[PROBLEM STATEMENT] Please set down, unchanged, the line containing "(Bool.eqb a b)" and all the lines that follow it until the data below ends.

MATERIAL PROVIDED Start Marker

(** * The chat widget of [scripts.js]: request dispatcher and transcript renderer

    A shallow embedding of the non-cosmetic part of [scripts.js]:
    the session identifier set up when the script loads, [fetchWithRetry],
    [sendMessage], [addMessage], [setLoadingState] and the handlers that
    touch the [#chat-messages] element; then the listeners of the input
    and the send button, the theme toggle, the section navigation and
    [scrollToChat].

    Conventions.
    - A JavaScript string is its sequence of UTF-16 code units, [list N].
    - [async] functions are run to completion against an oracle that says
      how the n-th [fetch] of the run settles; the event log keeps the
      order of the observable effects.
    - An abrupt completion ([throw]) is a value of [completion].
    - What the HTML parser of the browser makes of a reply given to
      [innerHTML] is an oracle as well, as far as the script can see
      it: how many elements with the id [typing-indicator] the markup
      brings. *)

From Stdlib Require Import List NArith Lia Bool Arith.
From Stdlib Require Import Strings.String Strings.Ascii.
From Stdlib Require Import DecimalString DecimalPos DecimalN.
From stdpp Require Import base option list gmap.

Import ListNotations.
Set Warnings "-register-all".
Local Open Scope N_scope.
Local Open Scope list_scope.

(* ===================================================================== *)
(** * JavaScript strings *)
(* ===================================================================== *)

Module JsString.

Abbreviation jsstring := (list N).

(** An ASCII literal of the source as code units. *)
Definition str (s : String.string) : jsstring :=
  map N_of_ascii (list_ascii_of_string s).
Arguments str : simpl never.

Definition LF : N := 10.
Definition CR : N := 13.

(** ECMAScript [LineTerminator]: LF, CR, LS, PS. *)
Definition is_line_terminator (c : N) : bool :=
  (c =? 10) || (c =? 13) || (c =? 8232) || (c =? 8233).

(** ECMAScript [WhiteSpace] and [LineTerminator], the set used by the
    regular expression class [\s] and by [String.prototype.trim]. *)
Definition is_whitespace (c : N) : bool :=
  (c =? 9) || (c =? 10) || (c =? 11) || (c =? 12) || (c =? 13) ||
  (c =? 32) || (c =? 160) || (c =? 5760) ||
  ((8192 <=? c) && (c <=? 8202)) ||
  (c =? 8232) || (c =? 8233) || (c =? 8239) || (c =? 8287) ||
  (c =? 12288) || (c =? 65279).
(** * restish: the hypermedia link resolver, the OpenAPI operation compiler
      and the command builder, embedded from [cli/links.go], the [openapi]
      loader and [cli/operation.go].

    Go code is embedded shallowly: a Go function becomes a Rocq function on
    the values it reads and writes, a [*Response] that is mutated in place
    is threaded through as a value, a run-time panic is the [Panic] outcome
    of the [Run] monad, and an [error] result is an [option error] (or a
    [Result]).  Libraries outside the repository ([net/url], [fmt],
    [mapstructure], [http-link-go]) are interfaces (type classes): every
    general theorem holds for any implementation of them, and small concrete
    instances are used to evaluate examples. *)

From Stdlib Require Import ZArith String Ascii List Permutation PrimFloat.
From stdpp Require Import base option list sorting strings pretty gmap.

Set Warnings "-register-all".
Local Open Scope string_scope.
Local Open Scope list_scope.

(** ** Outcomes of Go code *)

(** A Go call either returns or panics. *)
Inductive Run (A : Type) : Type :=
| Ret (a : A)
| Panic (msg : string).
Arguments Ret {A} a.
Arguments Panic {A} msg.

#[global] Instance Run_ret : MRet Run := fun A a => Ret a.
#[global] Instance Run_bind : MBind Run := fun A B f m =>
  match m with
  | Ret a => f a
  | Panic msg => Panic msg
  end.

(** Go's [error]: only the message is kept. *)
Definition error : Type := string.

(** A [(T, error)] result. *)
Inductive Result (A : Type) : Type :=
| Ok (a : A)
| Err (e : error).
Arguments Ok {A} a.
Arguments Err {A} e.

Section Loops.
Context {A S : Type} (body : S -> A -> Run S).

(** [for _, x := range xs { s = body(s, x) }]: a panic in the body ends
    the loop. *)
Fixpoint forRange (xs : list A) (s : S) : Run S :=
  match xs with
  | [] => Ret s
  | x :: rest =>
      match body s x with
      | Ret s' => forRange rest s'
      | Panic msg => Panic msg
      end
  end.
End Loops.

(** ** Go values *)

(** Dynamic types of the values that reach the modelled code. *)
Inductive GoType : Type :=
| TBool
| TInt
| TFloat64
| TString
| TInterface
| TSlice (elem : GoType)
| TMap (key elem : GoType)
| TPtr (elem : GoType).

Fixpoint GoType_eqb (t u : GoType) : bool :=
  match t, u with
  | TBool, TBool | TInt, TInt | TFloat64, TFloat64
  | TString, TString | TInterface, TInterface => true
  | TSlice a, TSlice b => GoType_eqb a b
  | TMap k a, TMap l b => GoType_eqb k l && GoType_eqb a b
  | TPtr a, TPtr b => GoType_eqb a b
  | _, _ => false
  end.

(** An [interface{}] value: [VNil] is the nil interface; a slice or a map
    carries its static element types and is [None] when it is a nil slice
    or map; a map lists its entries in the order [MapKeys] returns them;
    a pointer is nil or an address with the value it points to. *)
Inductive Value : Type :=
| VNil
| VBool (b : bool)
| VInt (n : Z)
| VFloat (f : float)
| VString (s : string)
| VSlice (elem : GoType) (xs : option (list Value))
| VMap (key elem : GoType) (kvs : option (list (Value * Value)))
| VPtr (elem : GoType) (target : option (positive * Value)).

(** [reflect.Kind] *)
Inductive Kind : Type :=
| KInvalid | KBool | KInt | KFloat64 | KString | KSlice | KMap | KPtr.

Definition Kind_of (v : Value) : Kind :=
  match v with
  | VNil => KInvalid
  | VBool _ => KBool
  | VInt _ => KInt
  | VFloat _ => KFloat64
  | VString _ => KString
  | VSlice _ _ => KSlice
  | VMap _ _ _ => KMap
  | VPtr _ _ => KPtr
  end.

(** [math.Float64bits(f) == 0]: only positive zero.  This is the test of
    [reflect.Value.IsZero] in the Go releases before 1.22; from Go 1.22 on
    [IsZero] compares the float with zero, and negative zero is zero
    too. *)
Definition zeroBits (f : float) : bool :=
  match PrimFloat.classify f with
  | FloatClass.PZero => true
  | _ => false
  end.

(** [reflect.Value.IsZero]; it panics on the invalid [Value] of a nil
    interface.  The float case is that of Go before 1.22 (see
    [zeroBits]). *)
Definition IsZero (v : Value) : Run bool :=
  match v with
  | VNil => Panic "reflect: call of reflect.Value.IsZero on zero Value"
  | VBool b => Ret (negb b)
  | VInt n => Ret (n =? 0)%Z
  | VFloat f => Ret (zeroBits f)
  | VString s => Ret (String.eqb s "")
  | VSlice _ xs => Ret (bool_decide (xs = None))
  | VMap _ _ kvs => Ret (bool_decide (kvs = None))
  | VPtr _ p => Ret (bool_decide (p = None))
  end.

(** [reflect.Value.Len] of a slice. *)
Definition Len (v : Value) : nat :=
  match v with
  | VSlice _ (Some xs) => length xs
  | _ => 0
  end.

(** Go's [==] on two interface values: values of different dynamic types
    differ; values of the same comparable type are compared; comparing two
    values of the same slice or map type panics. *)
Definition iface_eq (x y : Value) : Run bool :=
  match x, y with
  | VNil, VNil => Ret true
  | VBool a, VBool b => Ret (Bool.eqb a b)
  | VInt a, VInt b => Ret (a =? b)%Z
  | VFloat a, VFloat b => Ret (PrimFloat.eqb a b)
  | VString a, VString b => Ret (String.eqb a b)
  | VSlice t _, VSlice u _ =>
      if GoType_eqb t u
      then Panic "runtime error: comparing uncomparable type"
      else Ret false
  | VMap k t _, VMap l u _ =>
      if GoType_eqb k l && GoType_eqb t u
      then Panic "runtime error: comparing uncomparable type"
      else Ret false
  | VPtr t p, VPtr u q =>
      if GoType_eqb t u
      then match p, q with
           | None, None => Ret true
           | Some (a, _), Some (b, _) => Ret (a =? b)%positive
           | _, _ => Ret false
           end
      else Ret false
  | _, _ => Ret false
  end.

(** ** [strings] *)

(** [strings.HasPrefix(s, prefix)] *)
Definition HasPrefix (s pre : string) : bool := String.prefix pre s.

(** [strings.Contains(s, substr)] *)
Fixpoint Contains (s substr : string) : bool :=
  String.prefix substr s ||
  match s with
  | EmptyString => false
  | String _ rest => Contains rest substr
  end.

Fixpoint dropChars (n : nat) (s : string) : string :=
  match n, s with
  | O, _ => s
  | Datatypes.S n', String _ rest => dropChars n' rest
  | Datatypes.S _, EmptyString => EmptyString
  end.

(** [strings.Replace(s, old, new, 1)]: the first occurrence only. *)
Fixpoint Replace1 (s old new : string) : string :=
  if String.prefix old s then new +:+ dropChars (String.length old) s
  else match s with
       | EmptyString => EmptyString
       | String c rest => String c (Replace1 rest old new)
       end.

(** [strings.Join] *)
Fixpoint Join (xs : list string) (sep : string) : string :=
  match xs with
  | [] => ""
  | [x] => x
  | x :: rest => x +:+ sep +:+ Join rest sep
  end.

MATERIAL PROVIDED End Marker

[EXPECTED ANSWER]
  | VBool a, VBool b => Ret (Bool.eqb a b)
  | VInt a, VInt b => Ret (a =? b)%Z
  | VFloat a, VFloat b => Ret (PrimFloat.eqb a b)
  | VString a, VString b => Ret (String.eqb a b)
  | VSlice t _, VSlice u _ =>
      if GoType_eqb t u
      then Panic "runtime error: comparing uncomparable type"
      else Ret false
  | VMap k t _, VMap l u _ =>
      if GoType_eqb k l && GoType_eqb t u
      then Panic "runtime error: comparing uncomparable type"
      else Ret false
  | VPtr t p, VPtr u q =>
      if GoType_eqb t u
      then match p, q with
           | None, None => Ret true
           | Some (a, _), Some (b, _) => Ret (a =? b)%positive
           | _, _ => Ret false
           end
      else Ret false
  | _, _ => Ret false
  end.

(** ** [strings] *)

(** [strings.HasPrefix(s, prefix)] *)
Definition HasPrefix (s pre : string) : bool := String.prefix pre s.

(** [strings.Contains(s, substr)] *)
Fixpoint Contains (s substr : string) : bool :=
  String.prefix substr s ||
  match s with
  | EmptyString => false
  | String _ rest => Contains rest substr
  end.

Fixpoint dropChars (n : nat) (s : string) : string :=
  match n, s with
  | O, _ => s
  | Datatypes.S n', String _ rest => dropChars n' rest
  | Datatypes.S _, EmptyString => EmptyString
  end.

(** [strings.Replace(s, old, new, 1)]: the first occurrence only. *)
Fixpoint Replace1 (s old new : string) : string :=
  if String.prefix old s then new +:+ dropChars (String.length old) s
  else match s with
       | EmptyString => EmptyString
       | String c rest => String c (Replace1 rest old new)
       end.

(** [strings.Join] *)
Fixpoint Join (xs : list string) (sep : string) : string :=
  match xs with
  | [] => ""
  | [x] => x
  | x :: rest => x +:+ sep +:+ Join rest sep
  end.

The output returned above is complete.